===== INFORMATION SHOWN =====

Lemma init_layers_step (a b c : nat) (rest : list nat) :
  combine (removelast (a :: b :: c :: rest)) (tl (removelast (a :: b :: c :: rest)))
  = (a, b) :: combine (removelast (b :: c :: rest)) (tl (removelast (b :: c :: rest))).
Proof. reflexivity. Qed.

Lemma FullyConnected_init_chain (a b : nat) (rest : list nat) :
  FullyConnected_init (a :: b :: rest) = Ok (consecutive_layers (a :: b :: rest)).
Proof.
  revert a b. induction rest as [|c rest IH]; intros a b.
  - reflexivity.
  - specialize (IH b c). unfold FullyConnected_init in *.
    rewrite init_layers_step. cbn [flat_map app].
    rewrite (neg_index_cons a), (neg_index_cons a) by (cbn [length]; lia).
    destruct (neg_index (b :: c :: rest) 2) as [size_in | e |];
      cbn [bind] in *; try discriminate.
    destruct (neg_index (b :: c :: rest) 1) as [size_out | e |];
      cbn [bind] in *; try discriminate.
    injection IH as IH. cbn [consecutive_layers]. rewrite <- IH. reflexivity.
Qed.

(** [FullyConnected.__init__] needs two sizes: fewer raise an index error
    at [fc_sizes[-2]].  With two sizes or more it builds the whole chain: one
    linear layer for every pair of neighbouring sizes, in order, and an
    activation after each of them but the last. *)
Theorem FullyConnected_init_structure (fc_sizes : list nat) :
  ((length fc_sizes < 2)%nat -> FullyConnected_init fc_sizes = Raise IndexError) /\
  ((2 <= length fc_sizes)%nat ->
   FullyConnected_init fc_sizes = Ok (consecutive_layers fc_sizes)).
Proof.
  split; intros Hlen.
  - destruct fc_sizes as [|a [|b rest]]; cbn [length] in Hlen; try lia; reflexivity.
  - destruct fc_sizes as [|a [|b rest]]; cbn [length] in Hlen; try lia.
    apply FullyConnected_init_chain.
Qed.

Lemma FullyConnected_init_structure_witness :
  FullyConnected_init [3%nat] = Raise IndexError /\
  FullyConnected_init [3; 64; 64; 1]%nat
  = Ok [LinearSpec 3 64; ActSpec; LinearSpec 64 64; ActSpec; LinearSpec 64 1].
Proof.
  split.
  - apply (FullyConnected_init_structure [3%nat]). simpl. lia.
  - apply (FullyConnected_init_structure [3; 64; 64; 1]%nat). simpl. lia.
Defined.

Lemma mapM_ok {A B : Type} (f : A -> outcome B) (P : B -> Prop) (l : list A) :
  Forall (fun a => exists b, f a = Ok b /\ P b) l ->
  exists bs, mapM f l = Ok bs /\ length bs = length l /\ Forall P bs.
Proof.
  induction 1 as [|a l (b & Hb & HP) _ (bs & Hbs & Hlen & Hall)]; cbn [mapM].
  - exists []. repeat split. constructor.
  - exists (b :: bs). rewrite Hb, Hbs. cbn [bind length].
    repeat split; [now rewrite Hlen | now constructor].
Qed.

=====
===== INFORMATION SHOWN =====

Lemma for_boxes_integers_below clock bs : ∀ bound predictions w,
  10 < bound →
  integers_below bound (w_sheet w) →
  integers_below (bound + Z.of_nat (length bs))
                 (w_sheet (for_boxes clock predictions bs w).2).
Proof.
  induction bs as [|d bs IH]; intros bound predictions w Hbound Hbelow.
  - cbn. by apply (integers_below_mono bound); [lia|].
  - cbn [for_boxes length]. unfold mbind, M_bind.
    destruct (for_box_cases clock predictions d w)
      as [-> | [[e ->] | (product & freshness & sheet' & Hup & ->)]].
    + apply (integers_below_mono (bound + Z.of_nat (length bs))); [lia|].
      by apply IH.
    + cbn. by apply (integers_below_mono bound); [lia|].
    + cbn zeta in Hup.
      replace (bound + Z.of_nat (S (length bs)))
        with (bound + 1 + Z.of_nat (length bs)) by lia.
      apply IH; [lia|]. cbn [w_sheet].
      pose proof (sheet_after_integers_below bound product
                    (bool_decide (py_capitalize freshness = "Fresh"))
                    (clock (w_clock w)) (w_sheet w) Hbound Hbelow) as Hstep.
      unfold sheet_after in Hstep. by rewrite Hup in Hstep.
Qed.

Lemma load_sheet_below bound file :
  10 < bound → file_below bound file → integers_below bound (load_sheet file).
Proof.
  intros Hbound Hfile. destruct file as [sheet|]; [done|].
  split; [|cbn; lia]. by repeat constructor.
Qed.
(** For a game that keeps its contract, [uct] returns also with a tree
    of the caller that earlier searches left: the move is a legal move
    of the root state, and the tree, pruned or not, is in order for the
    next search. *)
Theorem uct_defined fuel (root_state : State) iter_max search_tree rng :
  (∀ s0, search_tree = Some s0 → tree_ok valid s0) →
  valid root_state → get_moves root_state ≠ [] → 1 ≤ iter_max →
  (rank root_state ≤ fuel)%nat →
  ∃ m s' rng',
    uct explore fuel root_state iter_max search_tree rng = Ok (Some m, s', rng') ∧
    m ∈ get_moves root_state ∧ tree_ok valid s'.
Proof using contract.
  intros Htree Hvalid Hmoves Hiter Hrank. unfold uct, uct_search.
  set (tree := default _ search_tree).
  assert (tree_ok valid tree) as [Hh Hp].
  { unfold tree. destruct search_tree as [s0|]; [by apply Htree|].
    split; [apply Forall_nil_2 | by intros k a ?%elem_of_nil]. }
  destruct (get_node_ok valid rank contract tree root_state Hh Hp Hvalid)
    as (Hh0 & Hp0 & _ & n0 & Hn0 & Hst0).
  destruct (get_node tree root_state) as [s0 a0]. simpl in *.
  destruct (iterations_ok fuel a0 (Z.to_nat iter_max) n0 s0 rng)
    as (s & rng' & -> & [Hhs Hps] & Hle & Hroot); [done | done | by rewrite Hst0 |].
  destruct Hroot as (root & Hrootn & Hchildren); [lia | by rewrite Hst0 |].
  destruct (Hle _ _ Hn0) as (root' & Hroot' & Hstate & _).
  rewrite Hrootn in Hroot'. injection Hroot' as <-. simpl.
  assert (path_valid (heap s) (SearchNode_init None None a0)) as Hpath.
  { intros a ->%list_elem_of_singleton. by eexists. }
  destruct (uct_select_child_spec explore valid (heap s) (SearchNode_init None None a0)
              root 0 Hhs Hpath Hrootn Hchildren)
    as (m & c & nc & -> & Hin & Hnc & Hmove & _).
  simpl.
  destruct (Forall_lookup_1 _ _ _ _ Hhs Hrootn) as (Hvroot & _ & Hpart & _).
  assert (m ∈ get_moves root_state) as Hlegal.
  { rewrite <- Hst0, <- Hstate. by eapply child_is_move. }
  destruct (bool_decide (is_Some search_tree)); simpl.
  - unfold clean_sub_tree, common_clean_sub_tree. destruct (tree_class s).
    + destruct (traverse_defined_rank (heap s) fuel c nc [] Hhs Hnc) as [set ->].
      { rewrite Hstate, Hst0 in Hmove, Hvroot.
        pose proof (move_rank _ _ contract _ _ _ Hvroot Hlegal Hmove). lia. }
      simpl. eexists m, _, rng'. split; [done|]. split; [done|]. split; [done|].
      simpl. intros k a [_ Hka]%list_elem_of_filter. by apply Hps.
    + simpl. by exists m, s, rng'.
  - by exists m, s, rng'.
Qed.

=====
===== INFORMATION SHOWN =====

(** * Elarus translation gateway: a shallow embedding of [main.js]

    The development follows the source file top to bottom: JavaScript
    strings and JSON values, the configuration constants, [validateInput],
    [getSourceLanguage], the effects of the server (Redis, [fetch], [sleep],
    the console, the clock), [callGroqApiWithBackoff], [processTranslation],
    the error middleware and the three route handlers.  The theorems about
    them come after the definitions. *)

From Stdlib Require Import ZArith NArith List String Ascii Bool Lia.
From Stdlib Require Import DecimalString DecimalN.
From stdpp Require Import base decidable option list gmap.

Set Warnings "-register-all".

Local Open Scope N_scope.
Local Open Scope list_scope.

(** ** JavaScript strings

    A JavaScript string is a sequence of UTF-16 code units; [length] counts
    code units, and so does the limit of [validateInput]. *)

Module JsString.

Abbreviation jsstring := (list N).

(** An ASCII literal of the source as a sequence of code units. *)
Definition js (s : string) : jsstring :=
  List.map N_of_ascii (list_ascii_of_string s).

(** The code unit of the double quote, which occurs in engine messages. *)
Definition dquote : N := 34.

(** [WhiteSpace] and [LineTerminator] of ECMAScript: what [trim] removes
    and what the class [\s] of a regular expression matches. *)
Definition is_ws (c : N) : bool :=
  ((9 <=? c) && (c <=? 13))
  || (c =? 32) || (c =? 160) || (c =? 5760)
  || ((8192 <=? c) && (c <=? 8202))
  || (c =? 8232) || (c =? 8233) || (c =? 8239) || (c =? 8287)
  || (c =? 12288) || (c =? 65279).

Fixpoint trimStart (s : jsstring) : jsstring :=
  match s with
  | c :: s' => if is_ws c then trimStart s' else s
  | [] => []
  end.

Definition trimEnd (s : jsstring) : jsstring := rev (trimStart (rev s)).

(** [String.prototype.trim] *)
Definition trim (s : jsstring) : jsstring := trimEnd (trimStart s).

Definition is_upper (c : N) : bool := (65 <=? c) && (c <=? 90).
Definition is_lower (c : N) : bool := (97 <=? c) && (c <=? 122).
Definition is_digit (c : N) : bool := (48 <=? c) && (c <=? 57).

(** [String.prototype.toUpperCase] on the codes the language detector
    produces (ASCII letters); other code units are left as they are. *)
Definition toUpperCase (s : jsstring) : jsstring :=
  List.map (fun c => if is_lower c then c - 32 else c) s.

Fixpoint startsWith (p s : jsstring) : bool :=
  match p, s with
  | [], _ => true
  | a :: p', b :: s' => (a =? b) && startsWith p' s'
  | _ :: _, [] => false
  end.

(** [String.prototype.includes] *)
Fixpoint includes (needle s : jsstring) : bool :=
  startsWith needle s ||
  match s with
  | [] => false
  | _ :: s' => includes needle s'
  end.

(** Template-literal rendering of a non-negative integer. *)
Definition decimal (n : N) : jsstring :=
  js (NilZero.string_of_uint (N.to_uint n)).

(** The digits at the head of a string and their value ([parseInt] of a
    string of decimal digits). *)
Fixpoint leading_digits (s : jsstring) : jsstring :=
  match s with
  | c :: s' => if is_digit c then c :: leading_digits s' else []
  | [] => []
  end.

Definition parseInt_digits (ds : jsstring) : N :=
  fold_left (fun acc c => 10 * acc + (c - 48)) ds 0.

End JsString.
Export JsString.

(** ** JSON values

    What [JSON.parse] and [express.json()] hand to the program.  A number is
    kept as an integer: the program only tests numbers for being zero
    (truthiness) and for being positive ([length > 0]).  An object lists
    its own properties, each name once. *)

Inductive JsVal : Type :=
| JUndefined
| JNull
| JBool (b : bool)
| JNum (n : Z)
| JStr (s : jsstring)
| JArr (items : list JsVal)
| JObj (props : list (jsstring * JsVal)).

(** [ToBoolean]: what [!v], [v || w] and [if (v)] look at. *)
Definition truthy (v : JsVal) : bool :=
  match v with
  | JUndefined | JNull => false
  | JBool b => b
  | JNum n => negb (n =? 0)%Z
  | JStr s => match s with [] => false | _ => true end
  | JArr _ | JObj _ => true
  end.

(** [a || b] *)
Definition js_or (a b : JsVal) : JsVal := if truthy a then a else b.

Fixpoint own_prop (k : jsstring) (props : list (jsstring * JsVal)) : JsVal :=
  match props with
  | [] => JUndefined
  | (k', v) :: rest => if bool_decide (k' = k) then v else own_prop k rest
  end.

=====

> [WHAT YOU ARE ASKED TO DO]:
Return, unchanged, the run of lines above that opens with the line containing "Fixpoint leading_digits (s" and closes with the line containing "kept as an integer: the". Include both.

> [SOLUTION FOR THIS TASK]:
Fixpoint leading_digits (s : jsstring) : jsstring :=
  match s with
  | c :: s' => if is_digit c then c :: leading_digits s' else []
  | [] => []
  end.

Definition parseInt_digits (ds : jsstring) : N :=
  fold_left (fun acc c => 10 * acc + (c - 48)) ds 0.

End JsString.
Export JsString.

(** ** JSON values

    What [JSON.parse] and [express.json()] hand to the program.  A number is
    kept as an integer: the program only tests numbers for being zero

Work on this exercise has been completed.